(Beginning of DATASET EXTRACT)

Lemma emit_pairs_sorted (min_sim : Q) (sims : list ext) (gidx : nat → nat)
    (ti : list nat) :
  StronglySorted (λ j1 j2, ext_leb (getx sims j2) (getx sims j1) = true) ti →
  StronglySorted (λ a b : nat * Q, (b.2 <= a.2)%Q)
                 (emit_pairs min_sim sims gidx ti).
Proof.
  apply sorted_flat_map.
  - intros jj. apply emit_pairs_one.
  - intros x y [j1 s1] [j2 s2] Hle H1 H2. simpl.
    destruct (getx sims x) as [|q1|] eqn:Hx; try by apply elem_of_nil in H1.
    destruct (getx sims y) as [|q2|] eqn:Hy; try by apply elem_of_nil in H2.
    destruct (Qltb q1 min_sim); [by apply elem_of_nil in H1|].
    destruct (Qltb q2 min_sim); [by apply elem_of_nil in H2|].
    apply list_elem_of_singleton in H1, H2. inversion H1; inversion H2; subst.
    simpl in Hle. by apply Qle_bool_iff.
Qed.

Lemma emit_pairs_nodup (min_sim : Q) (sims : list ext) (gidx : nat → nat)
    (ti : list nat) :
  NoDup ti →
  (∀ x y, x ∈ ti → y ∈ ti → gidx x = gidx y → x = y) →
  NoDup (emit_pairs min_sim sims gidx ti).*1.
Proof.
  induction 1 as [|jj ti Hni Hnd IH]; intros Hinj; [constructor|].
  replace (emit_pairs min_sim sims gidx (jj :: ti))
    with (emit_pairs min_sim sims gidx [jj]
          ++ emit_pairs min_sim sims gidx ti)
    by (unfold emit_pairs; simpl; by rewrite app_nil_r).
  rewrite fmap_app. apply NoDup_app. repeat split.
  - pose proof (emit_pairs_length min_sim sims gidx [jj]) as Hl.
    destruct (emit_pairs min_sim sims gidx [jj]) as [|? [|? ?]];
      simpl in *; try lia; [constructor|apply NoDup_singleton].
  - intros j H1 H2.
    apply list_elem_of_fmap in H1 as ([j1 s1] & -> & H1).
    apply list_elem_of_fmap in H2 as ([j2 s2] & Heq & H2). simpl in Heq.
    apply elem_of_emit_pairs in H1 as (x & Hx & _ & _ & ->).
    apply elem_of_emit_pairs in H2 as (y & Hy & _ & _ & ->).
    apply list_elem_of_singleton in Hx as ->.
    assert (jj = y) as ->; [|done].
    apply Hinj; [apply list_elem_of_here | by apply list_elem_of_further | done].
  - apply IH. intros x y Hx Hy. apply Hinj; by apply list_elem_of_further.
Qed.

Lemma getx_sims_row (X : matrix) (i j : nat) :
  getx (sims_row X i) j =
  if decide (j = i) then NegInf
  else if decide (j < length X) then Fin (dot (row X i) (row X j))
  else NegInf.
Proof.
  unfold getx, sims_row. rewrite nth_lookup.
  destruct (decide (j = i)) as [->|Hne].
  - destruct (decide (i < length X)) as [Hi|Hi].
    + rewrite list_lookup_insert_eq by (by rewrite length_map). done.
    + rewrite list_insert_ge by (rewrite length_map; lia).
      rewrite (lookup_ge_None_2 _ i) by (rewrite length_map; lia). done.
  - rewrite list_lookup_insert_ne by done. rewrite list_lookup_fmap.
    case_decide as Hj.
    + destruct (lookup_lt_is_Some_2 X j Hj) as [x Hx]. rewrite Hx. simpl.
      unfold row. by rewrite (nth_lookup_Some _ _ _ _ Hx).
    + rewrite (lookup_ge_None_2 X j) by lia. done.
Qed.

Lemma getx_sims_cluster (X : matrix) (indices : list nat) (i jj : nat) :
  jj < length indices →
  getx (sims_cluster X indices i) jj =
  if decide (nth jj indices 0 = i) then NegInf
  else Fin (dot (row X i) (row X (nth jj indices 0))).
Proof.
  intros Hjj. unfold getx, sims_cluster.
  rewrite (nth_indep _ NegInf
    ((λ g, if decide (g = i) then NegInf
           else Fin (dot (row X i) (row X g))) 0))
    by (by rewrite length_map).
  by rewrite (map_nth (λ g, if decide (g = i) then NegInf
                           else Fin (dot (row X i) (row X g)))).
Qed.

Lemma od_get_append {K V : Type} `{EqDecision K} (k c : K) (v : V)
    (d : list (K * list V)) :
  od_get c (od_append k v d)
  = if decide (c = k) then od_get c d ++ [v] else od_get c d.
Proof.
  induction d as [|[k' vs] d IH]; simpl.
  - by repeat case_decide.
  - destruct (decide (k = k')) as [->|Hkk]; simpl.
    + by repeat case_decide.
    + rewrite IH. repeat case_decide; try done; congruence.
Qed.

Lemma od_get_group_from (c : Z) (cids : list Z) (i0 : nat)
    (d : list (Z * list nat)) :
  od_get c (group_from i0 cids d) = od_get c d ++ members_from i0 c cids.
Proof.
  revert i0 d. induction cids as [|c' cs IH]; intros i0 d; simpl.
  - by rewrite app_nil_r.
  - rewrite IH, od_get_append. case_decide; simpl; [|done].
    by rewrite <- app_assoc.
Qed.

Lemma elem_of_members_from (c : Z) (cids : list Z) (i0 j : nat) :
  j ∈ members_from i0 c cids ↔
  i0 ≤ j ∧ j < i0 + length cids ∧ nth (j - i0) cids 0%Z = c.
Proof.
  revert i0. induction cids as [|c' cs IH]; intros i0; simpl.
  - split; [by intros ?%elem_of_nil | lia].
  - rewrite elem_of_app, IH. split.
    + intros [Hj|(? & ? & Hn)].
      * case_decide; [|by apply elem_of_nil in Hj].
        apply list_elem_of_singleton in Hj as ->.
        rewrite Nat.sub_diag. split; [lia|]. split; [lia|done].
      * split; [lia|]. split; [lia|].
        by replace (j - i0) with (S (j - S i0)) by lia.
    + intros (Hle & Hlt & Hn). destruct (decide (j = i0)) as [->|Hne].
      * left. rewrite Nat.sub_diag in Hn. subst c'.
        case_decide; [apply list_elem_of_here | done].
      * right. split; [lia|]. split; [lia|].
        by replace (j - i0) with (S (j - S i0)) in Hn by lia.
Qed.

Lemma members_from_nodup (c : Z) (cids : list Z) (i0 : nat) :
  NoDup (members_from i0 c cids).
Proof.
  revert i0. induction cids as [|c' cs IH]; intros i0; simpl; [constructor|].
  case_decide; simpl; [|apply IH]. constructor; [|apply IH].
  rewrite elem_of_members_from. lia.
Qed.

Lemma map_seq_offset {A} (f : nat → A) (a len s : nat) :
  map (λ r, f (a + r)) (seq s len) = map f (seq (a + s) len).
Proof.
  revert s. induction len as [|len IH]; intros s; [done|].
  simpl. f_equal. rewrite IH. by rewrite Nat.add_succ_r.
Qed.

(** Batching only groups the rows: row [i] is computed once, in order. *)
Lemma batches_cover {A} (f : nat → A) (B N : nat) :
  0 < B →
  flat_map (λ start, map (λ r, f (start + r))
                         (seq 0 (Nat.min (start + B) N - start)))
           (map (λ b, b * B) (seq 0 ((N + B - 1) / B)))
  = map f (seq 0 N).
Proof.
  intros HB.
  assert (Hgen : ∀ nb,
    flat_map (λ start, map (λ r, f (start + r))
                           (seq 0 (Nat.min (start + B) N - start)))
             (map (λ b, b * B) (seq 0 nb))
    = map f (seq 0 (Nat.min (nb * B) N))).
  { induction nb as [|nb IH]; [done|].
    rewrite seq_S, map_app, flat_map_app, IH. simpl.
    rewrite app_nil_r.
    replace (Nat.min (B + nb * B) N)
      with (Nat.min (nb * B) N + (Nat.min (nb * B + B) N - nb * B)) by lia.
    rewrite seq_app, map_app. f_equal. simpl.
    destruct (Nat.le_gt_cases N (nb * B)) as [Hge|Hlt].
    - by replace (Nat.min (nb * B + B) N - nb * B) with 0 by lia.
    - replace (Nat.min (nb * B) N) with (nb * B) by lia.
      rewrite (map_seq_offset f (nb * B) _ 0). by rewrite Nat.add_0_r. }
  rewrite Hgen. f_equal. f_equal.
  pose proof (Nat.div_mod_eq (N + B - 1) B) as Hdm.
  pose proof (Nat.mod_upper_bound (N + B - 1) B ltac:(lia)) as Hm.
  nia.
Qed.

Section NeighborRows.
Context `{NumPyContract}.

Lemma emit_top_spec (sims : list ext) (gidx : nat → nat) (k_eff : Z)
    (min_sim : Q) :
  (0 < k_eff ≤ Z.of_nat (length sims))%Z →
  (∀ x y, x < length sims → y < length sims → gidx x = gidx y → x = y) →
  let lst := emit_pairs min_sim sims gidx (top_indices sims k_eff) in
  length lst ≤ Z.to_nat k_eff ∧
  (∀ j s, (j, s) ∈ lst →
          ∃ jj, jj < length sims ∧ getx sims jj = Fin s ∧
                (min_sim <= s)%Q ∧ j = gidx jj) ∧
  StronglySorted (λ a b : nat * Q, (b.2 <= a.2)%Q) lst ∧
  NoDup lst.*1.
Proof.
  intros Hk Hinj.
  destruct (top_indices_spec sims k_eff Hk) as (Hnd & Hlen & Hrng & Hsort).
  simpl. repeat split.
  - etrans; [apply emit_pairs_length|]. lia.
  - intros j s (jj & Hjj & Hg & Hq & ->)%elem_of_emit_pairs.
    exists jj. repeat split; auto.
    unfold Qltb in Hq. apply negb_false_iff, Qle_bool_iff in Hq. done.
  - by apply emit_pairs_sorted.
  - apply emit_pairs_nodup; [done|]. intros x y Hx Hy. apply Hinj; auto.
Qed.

(End of DATASET EXTRACT)

**TASK STATEMENT**: In the listing above, find the line with "(min_sim <= s)%Q" and the line with "- etrans; [apply emit_pairs_length|]. lia."; set down exactly those two lines and every line between them, nothing more.

**RESULT FOR THIS TASK**:
                (min_sim <= s)%Q ∧ j = gidx jj) ∧
  StronglySorted (λ a b : nat * Q, (b.2 <= a.2)%Q) lst ∧
  NoDup lst.*1.
Proof.
  intros Hk Hinj.
  destruct (top_indices_spec sims k_eff Hk) as (Hnd & Hlen & Hrng & Hsort).
  simpl. repeat split.
  - etrans; [apply emit_pairs_length|]. lia.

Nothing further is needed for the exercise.